(* ------------------------------------------------------------------ *)
(** ** What unlock_folder and lock_folder refuse *)

(** X12.  [unlock_folder] stops at the first check that fails and
    answers [False] with the file tree, and the registry in it, untouched
    and nothing saved: no user credential file, a user password the
    stored credential rejects, a folder that is not in the registry.
    Whenever it changes the tree, saves, or answers [True], the typed line
    was verified by the stored user credential, the registry held an
    entry for the folder and the vault that the entry records was
    there. *)
Theorem unlock_folder_refusals :
  forall (self : FolderLock.t) (folder : path) (w : world),
    (exists_ (user_hash_file self) (fs w) = false ->
       unlock_folder self folder w
       = (Ret false, with_out (out w ++ [NotConfigured]) w)) /\
    (forall c p rest,
       user_credential_is self (fs w) c -> stdin w = p :: rest -> rejects c p ->
       unlock_folder self folder w
       = (Ret false, with_out (out w ++ [AuthenticationFailed]) (with_stdin rest w))) /\
    (forall c p rest r,
       user_credential_is self (fs w) c -> stdin w = p :: rest -> accepts c p ->
       registry_is self (fs w) r -> Dict.get folder r = None ->
       unlock_folder self folder w
       = (Ret false, with_out (out w ++ [NotLocked]) (with_stdin rest w))) /\
    (forall res w',
       unlock_folder self folder w = (res, w') ->
       fs w' <> fs w \/ saved w' <> saved w \/ res = Ret true ->
       (exists w1, authenticate_user self w = (Ret true, w1)) /\
       (exists r info,
          registry_is self (fs w) r /\ Dict.get folder r = Some info /\
          exists_ (hidden_path info) (fs w) = true)).
Proof.
  intros self folder w. split; [|split; [|split]].
  - intros Hx. unfold unlock_folder.
    rewrite (bind_Ret _ _ _ _ _ (authenticate_user_not_configured self w Hx)).
    reflexivity.
  - intros c p rest Hc Hin Hrej. unfold unlock_folder.
    rewrite (bind_Ret _ _ _ _ _ (authenticate_user_rejects self w c p rest Hc Hin Hrej)).
    reflexivity.
  - intros c p rest r Hc Hin Hacc Hr Hg. unfold unlock_folder.
    rewrite (bind_Ret _ _ _ _ _ (authenticate_user_accepts self w c p rest Hc Hin Hacc)).
    cbv beta iota delta [negb].
    assert (Hr1 : registry_is self (fs (with_stdin rest w)) r) by exact Hr.
    rewrite (bind_Ret _ _ _ _ _ (load_status_run self _ _ Hr1)).
    rewrite Hg. reflexivity.
  - intros res w' H Hchg.
    apply unlock_folder_cases in H
      as [(Hfs & Hsv & Hres)|(w1 & r & info & Ha & Hr & Hg & Hx & _)].
    + destruct Hchg as [Hchg|[Hchg|Hchg]]; contradiction.
    + split; [exists w1; exact Ha|]. exists r, info. repeat split; assumption.
Qed.

Lemma unlock_folder_refusals_witness :
  unlock_folder tool ["tmp"; "x"]
    (world_of (installed admin0 user0 [] [] two_files) [secret1])
  = (Ret false,
     world_at (installed admin0 user0 [] [] two_files) [] 0 [NotLocked] []).
Proof.
  exact (proj1 (proj2 (proj2 (unlock_folder_refusals tool ["tmp"; "x"]
                  (world_of (installed admin0 user0 [] [] two_files) [secret1]))))
               user0 secret1 [] [] eq_refl eq_refl accepts_secret1 eq_refl eq_refl).
Defined.

(** X13.  A vault name that is taken.  [lock_folder] names the vault
    after the folder's last component and the second of the clock; when
    that name exists under the hidden directory (a folder of the same name
    locked within the same second, say), the [mkdir] of the vault raises
    [FileExistsError] after the password was accepted.  Nothing has been
    moved and nothing saved: the file tree is as it was. *)
Theorem lock_folder_vault_name_taken :
  forall (self : FolderLock.t) (folder : path) (w : world)
         (c : stored_data) (p : str) (rest : list str) (r : registry),
    is_dir folder (fs w) = true ->
    user_credential_is self (fs w) c -> stdin w = p :: rest -> accepts c p ->
    registry_is self (fs w) r -> Dict.mem folder r = false ->
    exists_ (vault_of self folder w) (fs w) = true ->
    lock_folder self folder w
    = (Raise FileExistsError, with_ticks (S (ticks w)) (with_stdin rest w)).
Proof.
  intros self folder w c p rest r Hd Hc Hin Hacc Hr Hm Hx.
  rewrite (lock_folder_reaches self folder w (with_stdin rest w) r Hd
             (authenticate_user_accepts self w c p rest Hc Hin Hacc) Hr Hm).
  unfold seal_and_commit.
  unfold bind at 1. unfold datetime_now at 1. cbv beta iota.
  cbn [clock ticks with_stdin].
  fold (vault_of self folder w).
  unfold bind at 1. unfold update at 1. cbn [fs with_ticks with_stdin].
  unfold mkdir, os_mkdir. unfold exists_ in Hx.
  destruct (resolve (vault_of self folder w) (fs w)) as [n|e]; [|discriminate].
  reflexivity.
Qed.

Lemma lock_folder_vault_name_taken_witness :
  lock_folder tool ["tmp"; "x"]
    (world_of (installed admin0 user0 [entry_x ["home"; "x"] 0]
                 [("x_20240101_120000", Dir [])] two_files)
              [secret1])
  = (Raise FileExistsError,
     world_at (installed admin0 user0 [entry_x ["home"; "x"] 0]
                 [("x_20240101_120000", Dir [])] two_files)
              [] 1 [] []).
Proof.
  exact (lock_folder_vault_name_taken tool ["tmp"; "x"]
           (world_of (installed admin0 user0 [entry_x ["home"; "x"] 0]
                        [("x_20240101_120000", Dir [])] two_files)
                     [secret1])
           user0 secret1 [] [entry_x ["home"; "x"] 0]
           eq_refl eq_refl eq_refl accepts_secret1 eq_refl eq_refl eq_refl).
Defined.

(** X14.  [unlock_folder] makes the folder again when it is gone.  For a
    locked folder beside the configuration directory that no longer
    exists, in a directory that does, with the recorded vault under the
    hidden directory holding entries of distinct names: an unlock with the
    right user password answers [True], the folder is there again and
    holds exactly the entries of the vault (whatever the order of its
    listing), the vault directory is gone and the registry entry
    dropped. *)
Theorem unlock_folder_recreates_folder :
  forall (self : FolderLock.t) (parent : path) (x : name) (w : world)
         (c : stored_data) (p : str) (rest : list str)
         (r : registry) (info : lock_info) (v : name) (es : entries),
    diverge (parent ++ [x]) (config_dir self) ->
    is_dir parent (fs w) = true ->
    exists_ (parent ++ [x]) (fs w) = false ->
    registry_is self (fs w) r ->
    Dict.get (parent ++ [x]) r = Some info ->
    hidden_path info = hidden_dir self ++ [v] ->
    resolve (hidden_dir self ++ [v]) (fs w) = Ret (Dir es) ->
    NoDup (map fst es) ->
    user_credential_is self (fs w) c -> stdin w = p :: rest -> accepts c p ->
    exists w',
      unlock_folder self (parent ++ [x]) w = (Ret true, w') /\
      holds (parent ++ [x]) (fs w') es /\
      exists_ (hidden_dir self ++ [v]) (fs w') = false /\
      registry_is self (fs w') (Dict.del (parent ++ [x]) r) /\
      out w' = out w ++ [UnlockedOk (parent ++ [x]) (Z.of_nat (List.length es))].
Proof.
  intros self parent x w c p rest r info v es D Hp Hx Hr Hg Hhp Hv Hnd Hc Hin Hacc.
  destruct (unlock_folder_recreates_run self (parent ++ [x]) D w c p rest r info v es
              parent x eq_refl Hp Hx Hr Hg Hhp Hv Hnd Hc Hin Hacc)
    as (t1 & Hrun & Hf & Hgone & Hreg & _).
  eexists. split; [exact Hrun|].
  cbn [fs out with_out with_saved with_fs].
  split; [exists es; split; [exact Hf | apply Permutation_refl]|].
  split; [exact Hgone|]. split; [exact Hreg | reflexivity].
Qed.

Lemma unlock_folder_recreates_folder_witness :
  exists w',
    unlock_folder tool ["tmp"; "x"]
      (world_of (installed admin0 user0 [entry_x ["tmp"; "x"] 1]
                   [("x_20240101_120000", Dir [a_txt])] [])
                [secret1])
    = (Ret true, w') /\
    holds ["tmp"; "x"] (fs w') [a_txt].
Proof.
  assert (Hnd : NoDup (map fst [a_txt])).
  { repeat constructor; simpl; intuition discriminate. }
  destruct (unlock_folder_recreates_folder tool ["tmp"] "x"
              (world_of (installed admin0 user0 [entry_x ["tmp"; "x"] 1]
                           [("x_20240101_120000", Dir [a_txt])] [])
                        [secret1])
              user0 secret1 [] [entry_x ["tmp"; "x"] 1]
              (snd (entry_x ["tmp"; "x"] 1)) "x_20240101_120000" [a_txt]
              (conj eq_refl eq_refl) eq_refl eq_refl eq_refl eq_refl eq_refl eq_refl
              Hnd eq_refl eq_refl accepts_secret1)
    as (w' & H1 & H2 & _).
  exists w'. exact (conj H1 H2).
Defined.

(* ------------------------------------------------------------------ *)
(** ** After the setup *)

Section AfterSetup.

Variable self : FolderLock.t.

(** A run of [initial_setup] on a tree with no admin credential file. *)
Lemma initial_setup_run (w : world)
      (admin_pass user_pass : str) (ab ub : bytes)
      (rest1 rest2 : list str) (msgs1 msgs2 : list message) :
  exists_ (admin_hash_file self) (fs w) = false ->
  is_dir (config_dir self) (fs w) = true ->
  is_dir (user_hash_file self) (fs w) = false ->
  is_dir (lock_status_file self) (fs w) = false ->
  new_password_loop (stdin w) = (Ret admin_pass, rest1, msgs1) ->
  new_password_loop rest1 = (Ret user_pass, rest2, msgs2) ->
  encode_utf8 admin_pass = Some ab ->
  encode_utf8 user_pass = Some ub ->
  exists w',
    initial_setup self w = (Ret true, w') /\
    admin_credential_is self (fs w') (credential_of ab (random_bytes 32 w)) /\
    user_credential_is self (fs w')
      (credential_of ub (random_bytes 32 (with_drawn (drawn w + 32) w))) /\
    registry_is self (fs w') [] /\
    out w' = out w ++ [SetupBanner] ++ msgs1 ++ msgs2 ++ [SetupComplete] /\
    stdin w' = rest2.
Proof.
  intros Hx Hd Hu Hl Ha Hb Hea Heu.
  unfold initial_setup.
  unfold bind at 1. unfold print at 1.
  unfold bind at 1. unfold ask at 1. cbn [fs with_out]. rewrite Hx.
  set (w0 := with_out (out w ++ [SetupBanner]) w).
  assert (Ha0 : new_password_loop (stdin w0) = (Ret admin_pass, rest1, msgs1)) by exact Ha.
  rewrite (bind_Ret _ _ _ _ _ (ask_new_password_run _ _ _ _ Ha0)).
  set (w1 := with_out (out w0 ++ msgs1) (with_stdin rest1 w0)).
  assert (Hb1 : new_password_loop (stdin w1) = (Ret user_pass, rest2, msgs2)) by exact Hb.
  rewrite (bind_Ret _ _ _ _ _ (ask_new_password_run _ _ _ _ Hb1)).
  set (w2 := with_out (out w1 ++ msgs2) (with_stdin rest2 w1)).
  assert (Hx2 : is_dir (admin_hash_file self) (fs w2) = false).
  { change (fs w2) with (fs w). unfold is_dir. unfold exists_ in Hx.
    destruct (resolve (admin_hash_file self) (fs w)); [discriminate | reflexivity]. }
  destruct (save_credential_run (config_dir self) "admin_hash.json" admin_pass ab w2
              Hd Hx2 Hea) as (w3 & R3 & F3 & S3 & D3 & E3 & I3 & O3).
  change (config_dir self ++ ["admin_hash.json"]) with (admin_hash_file self) in *.
  rewrite (bind_Ret _ _ _ _ _ R3).
  assert (Hd3 : is_dir (config_dir self) (fs w3) = true).
  { rewrite F3. unfold admin_hash_file.
    apply is_dir_insert_parent, is_dir_insert_parent. exact Hd. }
  assert (Hu3 : is_dir (user_hash_file self) (fs w3) = false).
  { rewrite F3. unfold user_hash_file, admin_hash_file.
    apply is_dir_insert_file_sibling; [apply is_dir_insert_parent; exact Hd|].
    apply is_dir_insert_file_sibling; [exact Hd | exact Hu]. }
  assert (Hl3 : is_dir (lock_status_file self) (fs w3) = false).
  { rewrite F3. unfold lock_status_file, admin_hash_file.
    apply is_dir_insert_file_sibling; [apply is_dir_insert_parent; exact Hd|].
    apply is_dir_insert_file_sibling; [exact Hd | exact Hl]. }
  assert (Ha3 : admin_credential_is self (fs w3) (credential_of ab (random_bytes 32 w))).
  { unfold admin_credential_is, read_file. rewrite F3. unfold admin_hash_file.
    rewrite resolve_insert_same; [reflexivity|].
    apply is_dir_insert_parent. exact Hd. }
  destruct (save_credential_run (config_dir self) "user_hash.json" user_pass ub w3
              Hd3 Hu3 Heu) as (w4 & R4 & F4 & S4 & D4 & E4 & I4 & O4).
  change (config_dir self ++ ["user_hash.json"]) with (user_hash_file self) in *.
  rewrite (bind_Ret _ _ _ _ _ R4).
  assert (Hd4 : is_dir (config_dir self) (fs w4) = true).
  { rewrite F4. unfold user_hash_file.
    apply is_dir_insert_parent, is_dir_insert_parent. exact Hd3. }
  assert (Hl4 : is_dir (lock_status_file self) (fs w4) = false).
  { rewrite F4. unfold lock_status_file, user_hash_file.
    apply is_dir_insert_file_sibling; [apply is_dir_insert_parent; exact Hd3|].
    apply is_dir_insert_file_sibling; [exact Hd3 | exact Hl3]. }
  unfold bind at 1. unfold update at 1.
  unfold lock_status_file in *. eexists.
  rewrite (open_w_in_dir _ _ _ Hd4 Hl4).
  cbv beta iota delta [bind json_dump print ret].
  split; [reflexivity|].
  cbn [fs saved stdin out with_fs with_saved with_out].
  assert (Hd5 : is_dir (config_dir self)
                  (insert (config_dir self ++ ["lock_status.json"]) (File (Raw [])) (fs w4)) = true)
    by (apply is_dir_insert_parent; exact Hd4).
  split; [|split; [|split; [|split]]].
  - unfold admin_credential_is, read_file, write_open, lock_status_file, admin_hash_file.
    rewrite (resolve_insert_sibling _ _ _ _ _ Hd5).
    rewrite (resolve_insert_sibling _ _ _ _ _ Hd4).
    rewrite F4. unfold user_hash_file.
    rewrite (resolve_insert_sibling _ _ _ _ _ (is_dir_insert_parent _ _ _ _ Hd3)).
    rewrite (resolve_insert_sibling _ _ _ _ _ Hd3).
    cbn [String.eqb Ascii.eqb Bool.eqb].
    unfold admin_credential_is, read_file, admin_hash_file in Ha3.
    destruct (resolve (config_dir self ++ ["admin_hash.json"]) (fs w3)) as [[c|es]|e];
      try discriminate.
    exact Ha3.
  - unfold user_credential_is, read_file, write_open, lock_status_file, user_hash_file.
    rewrite (resolve_insert_sibling _ _ _ _ _ Hd5).
    rewrite (resolve_insert_sibling _ _ _ _ _ Hd4).
    rewrite F4. unfold user_hash_file.
    rewrite (resolve_insert_sibling _ _ _ _ _ (is_dir_insert_parent _ _ _ _ Hd3)).
    cbn [String.eqb Ascii.eqb Bool.eqb].
    replace (random_bytes 32 w3) with (random_bytes 32 (with_drawn (drawn w + 32) w));
      [reflexivity|].
    unfold random_bytes. rewrite D3, E3. reflexivity.
  - unfold registry_is, read_file, write_open, lock_status_file.
    rewrite (resolve_insert_sibling _ _ _ _ _ Hd5).
    rewrite String.eqb_refl. reflexivity.
  - rewrite O4, O3. unfold w2, w1, w0. cbn [out with_out with_stdin].
    rewrite <- !app_assoc. reflexivity.
  - rewrite I4, I3. reflexivity.
Qed.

■ ■ ■

WHAT YOU WILL DO
Gather each line in the entries above where the string "Lemma" is found.

EXERCISE RESULT
Lemma unlock_folder_refusals_witness :
Lemma lock_folder_vault_name_taken_witness :
Lemma unlock_folder_recreates_folder_witness :
Lemma initial_setup_run (w : world)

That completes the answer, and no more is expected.